WHAT IS NEEDED: Using the records below, write out again exactly the lines that begin at the line containing "(b' & w1' & gm'" and end at the line containing "on_new_order o l s = (Ok l', s') ->", and no other lines.

EXTRACTED INFORMATION:
▼

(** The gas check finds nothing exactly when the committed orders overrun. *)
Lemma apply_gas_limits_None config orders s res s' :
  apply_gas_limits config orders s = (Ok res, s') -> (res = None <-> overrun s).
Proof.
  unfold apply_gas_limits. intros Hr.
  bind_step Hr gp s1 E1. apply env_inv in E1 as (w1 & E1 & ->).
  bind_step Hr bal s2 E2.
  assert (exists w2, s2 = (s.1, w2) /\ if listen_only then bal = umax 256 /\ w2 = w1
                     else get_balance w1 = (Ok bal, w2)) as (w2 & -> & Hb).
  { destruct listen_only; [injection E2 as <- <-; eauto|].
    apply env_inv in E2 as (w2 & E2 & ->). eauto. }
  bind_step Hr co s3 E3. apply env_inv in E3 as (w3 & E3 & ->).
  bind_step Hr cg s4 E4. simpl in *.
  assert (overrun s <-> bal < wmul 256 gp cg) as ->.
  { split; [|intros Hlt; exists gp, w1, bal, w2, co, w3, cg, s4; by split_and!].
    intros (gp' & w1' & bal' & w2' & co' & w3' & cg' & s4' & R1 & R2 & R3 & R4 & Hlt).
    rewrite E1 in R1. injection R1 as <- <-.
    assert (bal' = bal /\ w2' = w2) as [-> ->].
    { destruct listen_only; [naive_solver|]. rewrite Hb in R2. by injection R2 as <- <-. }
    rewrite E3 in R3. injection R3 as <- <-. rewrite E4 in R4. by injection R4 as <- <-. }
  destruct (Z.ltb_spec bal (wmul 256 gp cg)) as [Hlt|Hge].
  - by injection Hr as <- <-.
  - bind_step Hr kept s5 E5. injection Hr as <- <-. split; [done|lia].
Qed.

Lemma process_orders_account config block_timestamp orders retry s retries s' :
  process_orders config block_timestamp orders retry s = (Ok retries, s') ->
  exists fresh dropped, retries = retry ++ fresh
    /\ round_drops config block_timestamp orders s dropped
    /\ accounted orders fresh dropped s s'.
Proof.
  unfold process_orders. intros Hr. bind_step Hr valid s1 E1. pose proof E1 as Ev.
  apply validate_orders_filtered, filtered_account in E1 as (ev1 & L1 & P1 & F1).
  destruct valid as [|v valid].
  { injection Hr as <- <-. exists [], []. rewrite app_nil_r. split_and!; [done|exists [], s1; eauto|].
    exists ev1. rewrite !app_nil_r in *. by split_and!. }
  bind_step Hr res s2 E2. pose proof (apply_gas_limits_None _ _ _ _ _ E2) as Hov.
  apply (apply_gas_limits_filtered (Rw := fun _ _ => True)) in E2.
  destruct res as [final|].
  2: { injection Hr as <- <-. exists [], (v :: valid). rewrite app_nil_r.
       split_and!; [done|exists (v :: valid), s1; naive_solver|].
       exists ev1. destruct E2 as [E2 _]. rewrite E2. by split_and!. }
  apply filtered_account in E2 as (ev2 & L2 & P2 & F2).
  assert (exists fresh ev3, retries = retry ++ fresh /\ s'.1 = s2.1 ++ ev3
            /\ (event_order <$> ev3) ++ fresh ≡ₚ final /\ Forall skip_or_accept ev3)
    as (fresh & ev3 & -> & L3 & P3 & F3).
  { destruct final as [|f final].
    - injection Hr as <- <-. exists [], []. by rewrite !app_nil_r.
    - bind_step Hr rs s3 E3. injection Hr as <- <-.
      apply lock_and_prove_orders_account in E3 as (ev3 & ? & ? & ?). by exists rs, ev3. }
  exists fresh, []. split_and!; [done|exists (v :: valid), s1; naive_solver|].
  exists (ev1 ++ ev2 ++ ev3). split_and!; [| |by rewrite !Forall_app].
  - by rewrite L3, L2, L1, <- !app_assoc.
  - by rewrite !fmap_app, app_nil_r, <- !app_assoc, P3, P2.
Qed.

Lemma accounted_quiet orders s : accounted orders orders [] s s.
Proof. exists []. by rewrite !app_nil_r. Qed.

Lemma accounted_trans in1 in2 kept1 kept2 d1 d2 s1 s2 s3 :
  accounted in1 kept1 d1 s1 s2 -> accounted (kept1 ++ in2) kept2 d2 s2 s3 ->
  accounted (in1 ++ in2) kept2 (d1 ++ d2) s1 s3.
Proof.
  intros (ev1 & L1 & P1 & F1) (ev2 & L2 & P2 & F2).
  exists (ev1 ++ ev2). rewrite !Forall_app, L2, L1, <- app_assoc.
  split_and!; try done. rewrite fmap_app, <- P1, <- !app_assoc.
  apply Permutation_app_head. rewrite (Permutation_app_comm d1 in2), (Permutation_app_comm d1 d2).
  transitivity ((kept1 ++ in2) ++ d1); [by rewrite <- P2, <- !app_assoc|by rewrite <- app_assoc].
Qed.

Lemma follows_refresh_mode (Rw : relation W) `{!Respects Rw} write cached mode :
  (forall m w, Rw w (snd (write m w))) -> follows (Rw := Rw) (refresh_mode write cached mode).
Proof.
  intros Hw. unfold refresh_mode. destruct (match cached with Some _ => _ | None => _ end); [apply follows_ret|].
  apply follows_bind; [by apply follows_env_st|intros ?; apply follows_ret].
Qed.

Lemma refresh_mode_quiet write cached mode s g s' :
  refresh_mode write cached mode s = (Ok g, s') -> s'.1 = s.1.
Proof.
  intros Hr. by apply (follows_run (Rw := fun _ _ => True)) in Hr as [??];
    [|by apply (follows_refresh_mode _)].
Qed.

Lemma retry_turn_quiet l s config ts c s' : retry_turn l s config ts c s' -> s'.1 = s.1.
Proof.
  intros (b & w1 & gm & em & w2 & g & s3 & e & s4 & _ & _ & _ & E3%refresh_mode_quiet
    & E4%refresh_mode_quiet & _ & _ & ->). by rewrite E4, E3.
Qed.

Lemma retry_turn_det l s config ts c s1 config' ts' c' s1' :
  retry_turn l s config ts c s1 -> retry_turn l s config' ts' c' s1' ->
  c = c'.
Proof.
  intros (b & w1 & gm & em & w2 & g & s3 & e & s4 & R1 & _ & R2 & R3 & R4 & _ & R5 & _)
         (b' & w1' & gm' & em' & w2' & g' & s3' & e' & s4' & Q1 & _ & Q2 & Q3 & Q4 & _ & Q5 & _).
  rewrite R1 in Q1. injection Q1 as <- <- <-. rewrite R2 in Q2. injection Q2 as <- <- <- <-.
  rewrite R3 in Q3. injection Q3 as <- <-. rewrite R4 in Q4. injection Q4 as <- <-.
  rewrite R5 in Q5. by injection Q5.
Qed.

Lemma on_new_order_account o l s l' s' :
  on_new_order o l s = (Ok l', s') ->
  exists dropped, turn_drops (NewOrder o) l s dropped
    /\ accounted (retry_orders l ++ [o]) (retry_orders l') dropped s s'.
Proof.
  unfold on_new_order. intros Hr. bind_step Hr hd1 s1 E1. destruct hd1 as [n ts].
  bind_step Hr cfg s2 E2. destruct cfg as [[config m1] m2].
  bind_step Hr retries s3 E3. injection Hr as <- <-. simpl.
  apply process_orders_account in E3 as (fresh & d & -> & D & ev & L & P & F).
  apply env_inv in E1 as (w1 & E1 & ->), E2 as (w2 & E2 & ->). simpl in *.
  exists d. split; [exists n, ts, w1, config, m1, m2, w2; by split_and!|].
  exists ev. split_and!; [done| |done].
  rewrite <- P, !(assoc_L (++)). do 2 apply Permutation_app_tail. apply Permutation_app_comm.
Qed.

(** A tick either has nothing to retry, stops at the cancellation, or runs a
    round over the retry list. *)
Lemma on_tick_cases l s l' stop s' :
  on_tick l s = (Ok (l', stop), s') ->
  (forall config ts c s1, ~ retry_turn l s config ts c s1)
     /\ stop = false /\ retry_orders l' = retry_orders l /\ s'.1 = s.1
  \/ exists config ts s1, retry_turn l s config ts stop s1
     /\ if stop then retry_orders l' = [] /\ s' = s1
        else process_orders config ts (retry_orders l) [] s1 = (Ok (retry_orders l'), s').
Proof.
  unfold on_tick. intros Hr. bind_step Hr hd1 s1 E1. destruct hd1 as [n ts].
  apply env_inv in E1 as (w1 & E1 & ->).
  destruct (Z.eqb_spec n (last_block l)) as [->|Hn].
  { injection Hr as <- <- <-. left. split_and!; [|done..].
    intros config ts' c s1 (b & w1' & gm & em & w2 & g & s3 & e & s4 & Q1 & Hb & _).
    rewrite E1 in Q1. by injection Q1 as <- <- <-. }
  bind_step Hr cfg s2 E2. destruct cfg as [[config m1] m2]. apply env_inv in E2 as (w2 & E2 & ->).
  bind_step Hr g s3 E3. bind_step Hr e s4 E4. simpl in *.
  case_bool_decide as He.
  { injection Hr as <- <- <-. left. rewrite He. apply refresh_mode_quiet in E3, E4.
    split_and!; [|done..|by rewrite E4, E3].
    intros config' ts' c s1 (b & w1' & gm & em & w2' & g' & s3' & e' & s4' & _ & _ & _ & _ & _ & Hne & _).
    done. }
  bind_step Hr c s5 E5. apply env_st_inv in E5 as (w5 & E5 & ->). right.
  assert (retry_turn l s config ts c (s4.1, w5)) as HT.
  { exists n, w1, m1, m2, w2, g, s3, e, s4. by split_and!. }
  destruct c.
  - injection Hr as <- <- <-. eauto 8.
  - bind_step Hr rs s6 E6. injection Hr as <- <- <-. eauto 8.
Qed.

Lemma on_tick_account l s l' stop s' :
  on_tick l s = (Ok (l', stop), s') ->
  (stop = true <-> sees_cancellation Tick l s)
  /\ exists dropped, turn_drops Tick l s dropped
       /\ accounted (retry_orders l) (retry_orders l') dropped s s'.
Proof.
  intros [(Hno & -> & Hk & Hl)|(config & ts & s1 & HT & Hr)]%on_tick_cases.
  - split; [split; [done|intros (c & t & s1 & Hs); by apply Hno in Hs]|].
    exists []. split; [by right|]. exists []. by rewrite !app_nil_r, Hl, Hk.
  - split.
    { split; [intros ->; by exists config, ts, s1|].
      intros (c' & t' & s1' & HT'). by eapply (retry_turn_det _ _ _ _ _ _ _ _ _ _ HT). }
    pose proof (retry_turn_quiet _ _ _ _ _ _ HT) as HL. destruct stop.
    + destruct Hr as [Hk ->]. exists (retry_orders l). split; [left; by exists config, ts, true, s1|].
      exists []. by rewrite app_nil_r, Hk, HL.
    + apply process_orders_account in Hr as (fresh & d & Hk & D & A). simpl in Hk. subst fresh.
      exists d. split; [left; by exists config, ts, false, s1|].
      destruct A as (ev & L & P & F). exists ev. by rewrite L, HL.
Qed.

▲

SOLUTION:
         (b' & w1' & gm' & em' & w2' & g' & s3' & e' & s4' & Q1 & _ & Q2 & Q3 & Q4 & _ & Q5 & _).
  rewrite R1 in Q1. injection Q1 as <- <- <-. rewrite R2 in Q2. injection Q2 as <- <- <- <-.
  rewrite R3 in Q3. injection Q3 as <- <-. rewrite R4 in Q4. injection Q4 as <- <-.
  rewrite R5 in Q5. by injection Q5.
Qed.

Lemma on_new_order_account o l s l' s' :
  on_new_order o l s = (Ok l', s') ->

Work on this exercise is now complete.